Interpretability Beyond Feature Attribution: Quantitative Testing with Concept Activation Vectors (TCAV)
Concept activation vectors introduced are constructed to summarise the representation of a concept in the latent representation of a model. Intuitively they can be thought of as a vector pointing into the space occupied by the activations of the concept. The concept activation vector for a particular concept is obtained from a linear classifier trained to distinguish between activation vectors corresponding to the concept, and the activation vectors corresponding to other concepts.

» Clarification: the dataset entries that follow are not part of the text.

(** X22. When a stream commit fails.  [update_stream] ends in its error
    handler exactly when the text of the rate field denotes an infinity,
    and the exception is then [OverflowError].  The commit is left half
    done: the code and the fields from [start] to [gain] are written to
    the node as in a commit that succeeds, while the sample rate and the
    fields from [gainFrequency] to [flags] are as they were. *)
Theorem X22_failed_stream_commit (f : Editor.stream_form) (e : ET.Element) :
  ((exists n x, Editor.update_stream f e = Editor.Failed n x) <->
   (exists s, Py.float_of_str (Editor.stream_sampleRate f) =
              Some (S754_infinity s))) /\
  (forall n x,
     Editor.update_stream f e = Editor.Failed n x ->
     x = Py.OverflowError /\
     n = apply_fields (stream_fields_before f)
           (ET.set "code" (Editor.stream_code f) e) /\
     Forall (fun t => ET.findall t n = ET.findall t e)
       ("sampleRateNumerator" :: "sampleRateDenominator"
        :: List.map fst (stream_fields_after f))%string).
Proof.
  rewrite update_stream_shape. cbv zeta.
  destruct (rate_updates (Editor.stream_sampleRate f)) as [x|us] eqn:Hr.
  - apply rate_updates_raises in Hr as [-> Hinf].
    split.
    + split; [intros _; exact Hinf | intros _; eauto].
    + intros n x H.
      assert (Hx : x = Py.OverflowError) by congruence.
      assert (Hn : n = apply_fields (stream_fields_before f)
                         (ET.set "code" (Editor.stream_code f) e))
        by congruence.
      split; [exact Hx|]. split; [exact Hn|].
      apply List.Forall_forall. intros t Ht.
      rewrite Hn, findall_apply_fields.
      * reflexivity.
      * cbn in Ht |- *. intuition (subst; discriminate).
  - split.
    + split.
      * intros (n & x & H). discriminate H.
      * intros Hinf.
        assert (H : rate_updates (Editor.stream_sampleRate f) =
                    inl Py.OverflowError)
          by (apply rate_updates_raises; split; [reflexivity | exact Hinf]).
        congruence.
    + intros n x H. discriminate H.
Qed.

Concept activation vectors are a supervised approach to extracting features from the learned representations of a neural network. The utilisation of sparse autoencoders on the other hand is an unsupervised approach for feature extraction. Essentially, the idea here is to train an autoencoder model to reconstruct the activation vectors of training samples. By giving the autoencoder a large capacity, one expects that the autoencoder can identify sparse features that fruitful contribute to the reconstruction of the activation vectors. In theory these sparse features would correspond to particular concepts. Indeed this claim has been verified for language transformer models and vision transformer models. We further empirically verify this claim with our own experiments, such that we can investigate the relationship between these features and the concept activation vectors.

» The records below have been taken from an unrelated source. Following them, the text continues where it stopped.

(** * mysql-cli-plugin: binding discovery stub and migration workflow

    A shallow embedding of the Go sources

      - [mysql-tools/plugin/plugin.go]   (package [plugin]:  [Migrate],
        [bindingFinder.FindBindings]),
      - the [migrate] package            ([Migrator] and its methods),
      - [mysql-tools/find-bindings/finder_test.go] (the fixture catalog and
        the fake catalog client it configures).

    Go code talks to its collaborators through interfaces.  A method that
    calls an interface is embedded as an interaction program: a tree whose
    nodes are the interface calls, in program order, and whose leaves are
    the returned values.  An implementation of the interface is a handler
    that answers every call from a state of its own; running a program
    against a handler yields the returned value, the sequence of calls that
    were issued together with their answers, and the final state of the
    implementation.

    A Go [error] is represented by its message; [nil] is [None].  Log
    output ([log.Print], [log.Printf]) has no influence on calls or
    results and is left out. *)

From stdpp Require Import base strings list gmap.

Open Scope string_scope.

(** ** Go values *)

Definition error : Type := string.

(** The characters that cannot be typed inside a literal. *)
Definition dquote : string := String (Ascii.ascii_of_nat 34) EmptyString.
Definition newline : string := String (Ascii.ascii_of_nat 10) EmptyString.

(** [strings.Join]. *)
Fixpoint Join (elems : list string) (sep : string) : string :=
  match elems with
  | [] => EmptyString
  | [x] => x
  | x :: rest => x +:+ sep +:+ Join rest sep
  end.

(** [fmt.Sprintf("%s", xs)] for [xs : []string]: the elements separated by
    one space, between square brackets. *)
Definition sprint_strings (xs : list string) : string :=
  "[" +:+ Join xs " " +:+ "]".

Specifically we consider an vision transformer model fine-tuned on the CIFAR10 dataset. We obtain the concept activation vectors from the class-token at each layer and for each of the ten categories in the CIFAR10 dataset. Then we train a sparse autoencoder on the set of activation vectors and investigate the features obtained.
Through the layers, the training loss for the concept activation vector decreases. Suggesting the model is increasingly separating the concepts.
Moreover, we qualitatively see that through the layers the sparse autoencoder obtains more salient features. In layer 3 there is little meaning across the most frequently firing features.
However, in layer 11 we see that there is an interpretable consensus across the images activating the most frequently firing features.
Now using the cosine similarity we can observe which features are most similar to the concept activation vectors, as well as those that are least similar.
Interestingly, we see that feature 1432 is similar to the concept of frog. From the corresponding images we observe that feature 1432 is perhaps encoding for the colour of the frog.
On the other hand, if we investigate the features that are least similar to dog we see that we get features that correspond to the other animals present in the dataset. Suggesting that the model is actively separating animals in its latent space representation since they are similar concepts and so could easily become misclassified by the model.